William T. Sherman began his Savannah Campaign, also known as Sherman’s March to the Sea, on November 15, 1864. Throughout the 300-mile march, 60,000 Union soldiers made Georgia howl by living off the land and practicing a scorched earth campaign.
William T. Sherman captured Savannah, Georgia on December 21, 1864.
After capturing Savannah, Georgia, William T. Sherman telegraphed to President Lincoln, “;I beg to present you as a Christmas gift the City of Savannah, with one hundred and fifty guns and plenty of ammunition, also about twenty-five thousand bales of cotton.”;
William T. Sherman began his Carolina Campaign in late January 1865.
William T. Sherman’s forces captured Columbia, the state capital of South Carolina, on February 17, 1864 and fires that night destroyed most of the central city. The source of the conflagration remains controversial to this day. Some, including Sherman, claimed that Southern soldiers started the blaze by burning bales of cotton as they retreated from the city; some claimed that the fires were deliberate acts of vengeance by Yankee soldiers; while still others claimed that the source was accidental. Whatever the truth, the burning of Columbia has contributed to Sherman’s status in the South as the most detested of Union generals.

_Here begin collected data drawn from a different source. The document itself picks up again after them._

Lemma apply_snapshot_Ok feed snapshot grace now w r w' :
  feeds_ok (sw_db w) -> entries_valid (fsn_Entries snapshot) -> 1 <= grace ->
  apply_snapshot feed snapshot grace now w = (Ok r, w') ->
  snapshot_effect feed snapshot grace now (sw_db w) r (sw_db w').
Proof.
  intros Hok Hv Hg H. unfold apply_snapshot in H. apply mthen_ok in H as (rows & w1 & H1 & H).
  apply wrap_Ok, query_db in H1 as [E1 Hrows]. specialize (Hrows rows eq_refl). subst rows.
  apply mthen_ok in H as (existing & w2 & H2 & H). unfold lift in H2.
  destruct (scan_existing _ _) as [ex|] eqn:Eex; [|done]. injection H2 as -> <-.
  apply mthen_ok in H as (u3 & w3 & H3 & H). apply wrap_Ok, update_db in H3 as [[_ E3]|[[? ?] _]]; [|done].
  apply mthen_ok in H as (st & w4 & H4 & H).
  apply apply_entries_Ok in H4 as ((E & E4 & HE) & Hpres & Hcount); [|done].
  apply mthen_ok in H as (n & w5 & H5 & H). apply wrap_Ok, stmt_db in H5 as [(? & ? & _)|(? & [= <-] & H5)]; [done|].
  unfold deactivate_missing in H5. injection H5 as <- E5. symmetry in E5.
  apply mthen_ok in H as (u6 & w6 & H6 & H). apply wrap_Ok, update_db in H6 as [[_ E6]|[[? ?] _]]; [|done].
  injection H as <- <-. rewrite E1 in *.
  assert (forall k, db_entries (sw_db w4) !! k =
    match find_entry feed k (fsn_Entries snapshot) with
    | Some e => Some (seen_row (Masked (en_Prefix e)) now (db_entries (sw_db w) !! k))
    | None => db_entries (of_feed feed count_missing (sw_db w)) !! k end) as H4.
  { intros k. rewrite E4. cbn [db_entries set_entries]. rewrite HE, E3, lookup_of_feed.
    destruct (find_entry _ _ _) as [e|] eqn:Ef; [|done].
    apply find_entry_Some in Ef as [_ <-]. cbn [text_key fst snd]. rewrite Z.eqb_refl. unfold seen_row, count_missing.
    destruct (db_entries (sw_db w) !! _) as [row|]; cbn; [|done]. by destruct (ey_active row). }
  destruct (count_entry_fold existing (fsn_Entries snapshot) (MkSnapshotResult 0 0 0 0)) as [Ha Hr].
  cbn [fst snd] in Hcount. rewrite <- Hcount in Ha, Hr. cbn [sr_Added sr_Reactivated] in Ha, Hr.
  split; cbn [sr_Added sr_Reactivated sr_Missing sr_Deactivated].
  - intros k. rewrite E6. unfold update_feed. cbn [db_entries set_feeds]. rewrite E5, lookup_of_feed, H4.
    unfold next_entry. destruct (find_entry _ _ _) as [e|] eqn:Ef.
    + apply find_entry_Some in Ef as [_ <-]. cbn [text_key fst snd]. rewrite Z.eqb_refl. cbn.
      unfold deactivate_row, expired_entry. cbn [seen_row ey_active ey_missing].
      by rewrite (proj2 (Z.leb_gt grace 0)) by lia.
    + rewrite lookup_of_feed. destruct (_ =? _); [|done]. unfold aged. by destruct (db_entries _ !! k).
  - rewrite E6. unfold update_feed. cbn [db_feeds set_feeds]. by rewrite E5, E4, E3.
  - rewrite E6, E5, E4, E3. done.
  - rewrite Ha, Z.add_0_l.
    pose proof (count_existing_eq feed (sw_db w) existing (fsn_Entries snapshot)
      (fun o => bool_decide (o = None)) Hok Hv Eex) as Hc.
    etransitivity; [|etransitivity; [exact Hc|]]; apply count_entries_ext; intros e _; apply bool_decide_ext.
    + by destruct (existing !! _).
    + by destruct (db_entries _ !! _).
  - rewrite Hr, Z.add_0_l.
    pose proof (count_existing_eq feed (sw_db w) existing (fsn_Entries snapshot)
      (fun o => match o with Some b => negb b | None => false end) Hok Hv Eex) as Hc.
    etransitivity; [|etransitivity; [exact Hc|]]; apply count_entries_ext; intros e _.
    + by destruct (existing !! _) as [[]|].
    + by destruct (db_entries _ !! _).
  - apply missing_entries_eq; [done|done|done|]. intros key. rewrite Hpres. cbn. set_solver.
  - unfold count_expired. apply (count_rows_map id); [| |done].
    + intros k (row & Hk & Hc)%elem_of_counted. rewrite H4, lookup_of_feed in Hk. to_prop. cbn [id] in *.
      unfold expired_entry in *. to_prop. destruct (find_entry _ _ _) eqn:Ef.
      * injection Hk as <-. cbn in *. lia.
      * rewrite (proj2 (Z.eqb_eq _ _)) in Hk by done. apply fmap_Some in Hk as (row0 & Hk & ->).
        apply elem_of_counted. exists row0. split; [done|]. unfold missed. unfold count_missing in *.
        destruct (ey_active row0) eqn:Ea; cbn [ey_active ey_missing] in *; [|congruence].
        rewrite Ef, (proj2 (Z.eqb_eq _ _)) by done. cbn. apply Z.leb_le. lia.
    + intros k (row0 & Hk & Hc)%elem_of_counted. exists k. split; [|done]. unfold missed in Hc. to_prop.
      apply elem_of_counted. exists (count_missing row0).
      rewrite H4, lookup_of_feed, Hk. rewrite (proj2 (Z.eqb_eq _ _)) by done.
      match goal with H : find_entry _ _ _ = None |- _ => rewrite H end. split; [done|].
      unfold count_missing, expired_entry. match goal with H : ey_active _ = true |- _ => rewrite H end. cbn.
      by apply Z.leb_le.
Qed.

On April 18, 1865 Confederate General Joseph Johnston surrendered his army and all Confederate forces in the Carolinas, Georgia, and Florida to William T. Sherman.

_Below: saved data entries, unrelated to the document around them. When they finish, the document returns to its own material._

Record PruneResult : Type := MkPruneResult {
  pr_SyncRuns : Z; pr_Operations : Z; pr_Decisions : Z; pr_Alerts : Z; pr_EnforcementObjects : Z;
  pr_FeedEntries : Z }.

Definition validPruneOptions (now : Time) (retention : Duration) (maxHistoryEntries : Z) : bool :=
  negb (time_IsZero now) && (0 <=? unix now) && (Hour <=? retention) && (retention <=? 10 * 365 * 24 * Hour) &&
  (1 <=? maxHistoryEntries) && (maxHistoryEntries <=? 1000000).

Definition CountAmbiguousOperations : Store Z :=
  let! count := wrap state.ErrQuery (query (fun d =>
    count_rows (fun _ r => bool_decide (pw_status r = OperationAmbiguous)) (db_operations d))) in
  let! _ := require (negb ((count <? 0) || (100000000 <? count))) (stateError state.ErrQuery None) in
  mok count.

(** ** The rows to delete *)

(** A run that has ended. *)
Definition ended (row : run_row) : bool :=
  match rr_completed row with Some _ => true | None => false end &&
  one_of (rr_status row) [RunStatusSuccess; RunStatusDegraded; RunStatusFailed; RunStatusCancelled].

(** [ORDER BY started_at DESC, id DESC LIMIT ?] *)
Definition recent_runs (limit : Z) (d : DB) : list Z :=
  take (Z.to_nat limit) (map fst (sort_func compare_runs
    (List.filter (fun kv => ended kv.2) (map_to_list (db_runs d))))).

Definition old_run (cutoff limit : Z) (d : DB) (id : Z) (row : run_row) : bool :=
  ended row &&
  (match rr_completed row with Some t => t <? cutoff | None => false end ||
   negb (bool_decide (id ∈ recent_runs limit d))).

Definition old_operation (cutoff : Z) (token : string) (r : operation_row) : bool :=
  match pw_completed r with Some t => t <? cutoff | None => false end &&
  match pw_status r with OperationCompleted | OperationFailed => true | _ => false end.

(** Some item of an operation that stays satisfies [p]. *)
Definition some_item (gone : string -> bool) (p : string * Z -> option Z -> bool) (d : DB) : bool :=
  existsb (fun kv : (string * Z) * option Z => negb (gone kv.1.1) && p kv.1 kv.2) (map_to_list (db_items d)).

Definition refers_to (id : Z) (old : option Z) : bool := bool_decide (old = Some id).

Definition old_decision (cutoff : Z) (gone : string -> bool) (d : DB) (id : Z) (r : decision_row) : bool :=
  match dw_status r with DecisionExpired | DecisionOrphaned => true | _ => false end &&
  (dw_verified r <? cutoff) && (dw_expires r <? cutoff) &&
  negb (some_item gone (fun _ old => refers_to id old) d).

(** Some decision that stays satisfies [p]. *)
Definition some_decision (gone : Z -> decision_row -> bool) (p : decision_row -> bool) (d : DB) : bool :=
  existsb (fun kv : Z * decision_row => negb (gone kv.1 kv.2) && p kv.2) (map_to_list (db_decisions d)).

Definition old_alert (cutoff : Z) (gone : Z -> decision_row -> bool) (d : DB) (id : Z) (r : alert_row) : bool :=
  (aw_created r <? cutoff) && negb (some_decision gone (fun dw => dw_alert_row dw =? id) d).

Definition old_object (cutoff : Z) (gone_op : string -> bool) (gone : Z -> decision_row -> bool) (d : DB)
    (id : Z) (r : object_row) : bool :=
  negb (ow_desired r) && (ow_updated r <? cutoff) &&
  negb (some_decision gone (fun dw => dw_object dw =? id) d) &&
  negb (some_item gone_op (fun key _ => key.2 =? id) d).

Definition old_entry (cutoff : Z) (key : Z * string * Z) (r : entry_row) : bool :=
  negb (ey_active r) && (ey_last_seen r <? cutoff).

(** ** The plan *)

(** [token IN (SELECT token FROM old_operations)] *)
Definition old_token (cutoff : Z) (d : DB) (token : string) : bool :=
  match db_operations d !! token with Some r => old_operation cutoff token r | None => false end.

Definition plan_counts (cutoff limit : Z) (d : DB) : PruneResult :=
  let gone_op := old_token cutoff d in
  let gone := old_decision cutoff gone_op d in
  MkPruneResult (count_rows (old_run cutoff limit d) (db_runs d))
    (count_rows (old_operation cutoff) (db_operations d))
    (count_rows gone (db_decisions d))
    (count_rows (old_alert cutoff gone d) (db_alerts d))
    (count_rows (old_object cutoff gone_op gone d) (db_objects d))
    (count_rows (old_entry cutoff) (db_entries d)).

Definition prune_cutoff (now : Time) (retention : Duration) : Z := unix (time_Add now (- retention)).

Definition PlanPruneHistory (now : Time) (retention : Duration) (maxHistoryEntries : Z) : Store PruneResult :=
  let! _ := require (validPruneOptions now retention maxHistoryEntries) constraint in
  wrap state.ErrQuery (query (plan_counts (prune_cutoff now retention) maxHistoryEntries)).

(** ** The deletions *)

(** The rows of a table that stay. *)
Definition kept `{Countable K} {V} (p : K -> V -> bool) (t : gmap K V) : gmap K V :=
  map_imap (fun k v => if p k v then None else Some v) t.

Definition nothing {A B} (_ : A) (_ : B) : bool := false.
Definition no_token (_ : string) : bool := false.

Definition pruneExec (run : DB -> Z * DB) : Store Z := wrap state.ErrQuery (stmt (fun d => Ok (run d))).

(** The results of a deleted run go with it. *)
Definition delete_runs (cutoff limit : Z) (d : DB) : Z * DB :=
  let p := old_run cutoff limit d in
  (count_rows p (db_runs d),
   set_results (kept (fun k _ => match db_runs d !! k.1 with Some row => p k.1 row | None => false end) (db_results d))
     (set_runs (kept p (db_runs d)) d)).

(** The items of a deleted operation go with it. *)
Definition delete_operations (cutoff : Z) (d : DB) : Z * DB :=
  (count_rows (old_operation cutoff) (db_operations d),
   set_items (kept (fun k _ => old_token cutoff d k.1) (db_items d))
     (set_operations (kept (old_operation cutoff) (db_operations d)) d)).

Definition clear_replaced (gone : Z -> bool) (r : decision_row) : decision_row :=
  match dw_replaced_by r with
  | Some id => if gone id
               then MkDecisionRow (dw_object r) (dw_alert_row r) (dw_decision_id r) (dw_origin r) (dw_scenario r)
                      (dw_scope r) (dw_value r) (dw_created r) (dw_expires r) (dw_verified r) (dw_status r) None
               else r
  | None => r
  end.

(** [ON DELETE SET NULL]: a decision replaced by a deleted one forgets it. *)
Definition delete_decisions (cutoff : Z) (d : DB) : Z * DB :=
  let p := old_decision cutoff no_token d in
  let gone id := match db_decisions d !! id with Some r => p id r | None => false end in
  (count_rows p (db_decisions d), set_decisions (clear_replaced gone <$> kept p (db_decisions d)) d).

Definition delete_alerts (cutoff : Z) (d : DB) : Z * DB :=
  let p := old_alert cutoff nothing d in (count_rows p (db_alerts d), set_alerts (kept p (db_alerts d)) d).

(** The sources of a deleted object go with it. *)
Definition delete_objects (cutoff : Z) (d : DB) : Z * DB :=
  let p := old_object cutoff no_token nothing d in
  (count_rows p (db_objects d),
   set_sources (filter (fun k : Z * Z * Z => 
       (match db_objects d !! k.1.1 with Some r => p k.1.1 r | None => false end) = false)
     (db_sources d)) (set_objects (kept p (db_objects d)) d)).

Definition delete_entries (cutoff : Z) (d : DB) : Z * DB :=
  (count_rows (old_entry cutoff) (db_entries d), set_entries (kept (old_entry cutoff) (db_entries d)) d).

Definition prune_body (cutoff limit : Z) (now : Time) : Store PruneResult :=
  let! runs := pruneExec (delete_runs cutoff limit) in
  let! operations := pruneExec (delete_operations cutoff) in
  let! decisions := pruneExec (delete_decisions cutoff) in
  let! alerts := pruneExec (delete_alerts cutoff) in
  let! objects := pruneExec (delete_objects cutoff) in
  let! entries := pruneExec (delete_entries cutoff) in
  let! _ := setRuntimeTimestamp RuntimeLastPrune now in
  mok (MkPruneResult runs operations decisions alerts objects entries).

On April 26, Northern leaders forced William T. Sherman to renegotiate General Joseph Johnston’s surrender, because Sherman was not authorized to arrange political terms.
William T. Sherman was given command of the Military Division of the Mississippi, which included all land west of the Mississippi River and east of the Rocky Mountains, in June 1865.
William T. Sherman was promoted to the rank of lieutenant general in the regular army on July 25, 1866.
William T. Sherman was promoted to General of the Army on March 5, 1869.
On April 11, 1880, during a speech at Columbus, Ohio, William T. Sherman stated, “;There is many a boy here today who looks on war as all glory, but, boys, it is all hell.”;
William T. Sherman stepped down as General of the Army on November 1, 1883.
William T. Sherman retired from the army on February 8, 1884.
In 1884, William T. Sherman quashed a movement to nominate him as the Republican candidate for president by tersely stating, “;I will not accept if nominated and will not serve if elected.”;
William T. Sherman died on February 14, 1891, in New York City.
William T. Sherman was buried at Cavalry Cemetery in St. Louis, Missouri.